The introduction of ACT in 2002 has not induced a decrease in P. falciparum susceptibility to the drugs DHA, MDAQ and LMF, which are common ACT components. However, the prevalence of P. falciparum isolates with reduced susceptibility has increased for both MQ and DOX. Taken together, these data suggest that intensive surveillance of the P. falciparum in vitro susceptibility to anti-malarial drugs in Senegal is required.
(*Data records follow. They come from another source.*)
(** Extra X4.  [select_message_option] succeeds exactly when the id is
    known and the index is within the candidates of the entity found
    (negative indices are refused); it then stores that candidate as the
    selection of that entity only; otherwise the controller is
    unchanged. *)
Theorem select_message_option_spec (message_id : string) (option_index : Z)
    (bc : BotController) :
  let '(ok, bc') := select_message_option message_id option_index bc in
  if ok then
    exists r o text,
      get_message_by_id message_id (message_manager bc) = Some r /\
      messages (message_manager bc) !! r = Some o /\
      (0 <= option_index < Z.of_nat (length (mo_generated_messages o)))%Z /\
      mo_generated_messages o !! Z.to_nat option_index = Some text /\
      messages (message_manager bc')
      = <[r := set_selected_message (Some text) o]> (messages (message_manager bc))
  else
    bc' = bc /\
    forall r o,
      get_message_by_id message_id (message_manager bc) = Some r ->
      messages (message_manager bc) !! r = Some o ->
      ~ (0 <= option_index < Z.of_nat (length (mo_generated_messages o)))%Z.
Proof.
  unfold select_message_option.
  destruct (get_message_by_id message_id (message_manager bc)) as [r|] eqn:Hget;
    [|split; [done | intros ? ? [=]]].
  destruct (messages (message_manager bc) !! r) as [o|] eqn:Ho;
    [|split; [done | intros r0 o0 [= <-] H; rewrite Ho in H; discriminate H]].
  unfold select_message.
  destruct ((0 <=? option_index)%Z && _) eqn:Hrange.
  - apply andb_true_iff in Hrange as [Hlow Hhigh].
    apply Z.leb_le in Hlow. apply Z.ltb_lt in Hhigh.
    destruct (lookup_lt_is_Some_2 (mo_generated_messages o) (Z.to_nat option_index))
      as [text Htext]; [lia|].
    exists r, o, text. rewrite Htext. repeat split; try done; lia.
  - split.
    + rewrite list_insert_id by exact Ho. rewrite set_messages_same. by destruct bc.
    + intros r' o' [= <-] Ho'. rewrite Ho in Ho'. injection Ho' as <-.
      intros [Hlow Hhigh].
      apply andb_false_iff in Hrange as [H | H];
        [apply Z.leb_gt in H | apply Z.ltb_ge in H]; lia.
Qed.

(** Extra X5.  [send_selected_message] succeeds only on a delivered
    message of a known entity with a non-empty selection, and then marks
    that entity sent; in every other case the controller is unchanged. *)
Theorem send_selected_message_spec (message_id : string) (delivered : bool)
    (bc : BotController) :
  let '(ok, bc') := send_selected_message message_id delivered bc in
  if ok then
    delivered = true /\
    exists r o text,
      get_message_by_id message_id (message_manager bc) = Some r /\
      messages (message_manager bc) !! r = Some o /\
      mo_selected_message o = Some text /\ text <> "" /\
      messages (message_manager bc') !! r = Some (set_sent true o)
  else bc' = bc.
Proof.
  unfold send_selected_message.
  destruct (get_message_by_id message_id (message_manager bc)) as [r|] eqn:Hget; [|done].
  destruct (messages (message_manager bc) !! r) as [o|] eqn:Ho; [|done].
  destruct o as [id ty rid orig user ts cands [text|] snt del gen]; [|done].
  destruct (String.eqb_spec text ""); [done|].
  destruct delivered; [|done].
  split; [done|]. eexists r, _, text. repeat split; try done.
  cbn [message_manager]. rewrite (mark_message_sent_found _ _ _ Hget). cbn.
  by rewrite list_lookup_alter_eq, Ho.
Qed.

Lemma send_succeeds_iff message_id bc :
  fst (send_selected_message message_id true bc) = true <->
  exists r o text,
    get_message_by_id message_id (message_manager bc) = Some r /\
    messages (message_manager bc) !! r = Some o /\
    mo_selected_message o = Some text /\ text <> "".
Proof.
  unfold send_selected_message. split.
  - destruct (get_message_by_id message_id (message_manager bc)) as [r|]; [|done].
    destruct (messages (message_manager bc) !! r) as [o|] eqn:Ho; [|done].
    destruct o as [? ? ? ? ? ? ? [text|] ? ? ?]; [|done].
    destruct (String.eqb_spec text ""); [done|].
    intros _. eexists r, _, text. repeat split; [exact Ho | done..].
  - intros (r & o & text & -> & -> & Hsel & Hne).
    destruct o as [? ? ? ? ? ? ? [t|] ? ? ?]; cbn in Hsel; [|done].
    injection Hsel as ->. destruct (String.eqb_spec text ""); [contradiction | reflexivity].
Qed.

Lemma send_selected_message_success message_id bc r o text :
  get_message_by_id message_id (message_manager bc) = Some r ->
  messages (message_manager bc) !! r = Some o ->
  mo_selected_message o = Some text -> text <> "" ->
  send_selected_message message_id true bc
  = (true, {| groupme_interface := groupme_interface bc;
              message_manager := mark_message_sent message_id (message_manager bc);
              running := running bc |}).
Proof.
  intros Hget Ho Hsel Hne. unfold send_selected_message. rewrite Hget, Ho.
  destruct o as [? ? ? ? ? ? ? [t|] ? ? ?]; cbn in Hsel; [|done].
  injection Hsel as ->. by destruct (String.eqb_spec text "").
Qed.

(** Extra X6.  An entity that can be sent can be sent again after it was
    sent, and can be sent after it was deleted: neither flag is looked
    at by [send_selected_message]. *)
Theorem sent_or_deleted_entity_can_be_sent (message_id : string) (bc : BotController) :
  fst (send_selected_message message_id true bc) = true ->
  fst (send_selected_message message_id true
         (snd (send_selected_message message_id true bc))) = true /\
  fst (send_selected_message message_id true (controller_delete_message message_id bc)) = true.
Proof.
  intros Hok.
  apply send_succeeds_iff in Hok as (r & o & text & Hget & Ho & Hsel & Hne).
  rewrite (send_selected_message_success _ _ _ _ _ Hget Ho Hsel Hne). cbn [snd].
  split; apply send_succeeds_iff; cbn [message_manager].
  - exists r, (set_sent true o), text.
    rewrite (mark_message_sent_found _ _ _ Hget).
    rewrite get_message_by_id_alter by done. cbn [messages set_messages].
    rewrite list_lookup_alter_eq, Ho. by destruct o.
  - exists r, (set_deleted true o), text. unfold controller_delete_message.
    cbn [message_manager]. rewrite (delete_message_found _ _ _ Hget).
    rewrite get_message_by_id_alter by done. cbn [messages set_messages].
    rewrite list_lookup_alter_eq, Ho. by destruct o.
Qed.

Lemma sent_or_deleted_entity_can_be_sent_witness :
  fst (send_selected_message "1700000000000" true
         (snd (send_selected_message "1700000000000" true selected_controller))) = true /\
  fst (send_selected_message "1700000000000" true
         (controller_delete_message "1700000000000" selected_controller)) = true.
Proof.
  apply (sent_or_deleted_entity_can_be_sent "1700000000000" selected_controller).
  reflexivity.
Defined.


Lemma generating_count_register o m :
  get_generating_messages_count (snd (register (start_generation o) m))
  = S (get_generating_messages_count m).
Proof.
  unfold get_generating_messages_count, register. cbn [snd messages set_messages].
  rewrite List.filter_app, length_app. cbn. lia.
Qed.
由于氯喹和磺胺多辛-乙胺嘧啶广泛耐药,自 2006 年以来,青蒿素为基础的联合疗法(ACT)(包括青蒿琥酯-咯萘啶和青蒿琥酯-阿莫地喹)已被推荐为塞内加尔的一线抗疟方案。此后,关于疟原虫对抗疟药物的体外敏感性的报道很少。为了研究 ACT 的广泛使用是否影响寄生虫的敏感性,在达喀尔的军事医院评估了当地分离株的体外抗疟药物敏感性。
采用乳酸脱氢酶(pLDH)ELISA 法成功测定了 93 株来自达喀尔的恶性疟原虫分离株对以下药物的体外敏感性:氯喹(CQ)、奎宁(QN)、甲氟喹(MQ)、单去乙基阿莫地喹(MDAQ)、青蒿琥酯(LMF)、双氢青蒿素(DHA)和强力霉素(DOX)。
将分离株的 IC50 按 3D7 参考株的敏感性进行转化(分离株 IC50/3D7 IC50)后,体外耐药分离株的低敏感性的流行率为 MQ 为 50%、CQ 为 22%、DOX 为 12%、QN 和 MDAQ 均为 6%,而 LMF 和 DHA 为 1%。对 CQ 和 MDAQ(r = 0.569;P < 0.0001)、LMF 和 QN(r = 0.511;P < 0.0001)、LMF 和 DHA(r = 0.428;P = 0.0001)、LMF 和 MQ(r = 0.413;P = 0.0002)、QN 和 DHA(r = 0.402;P = 0.0003)和 QN 和 MQ(r = 0.421;P = 0.0001)的反应之间显示出最强的显著正相关。
2002 年 ACT 的引入并没有降低 DHA、MDAQ 和 LMF 等常见 ACT 成分对疟原虫的敏感性。然而,对 MQ 和 DOX 的耐药性降低的恶性疟原虫分离株的流行率有所增加。综上所述,这些数据表明,需要对塞内加尔疟原虫对抗疟药物的体外敏感性进行强化监测。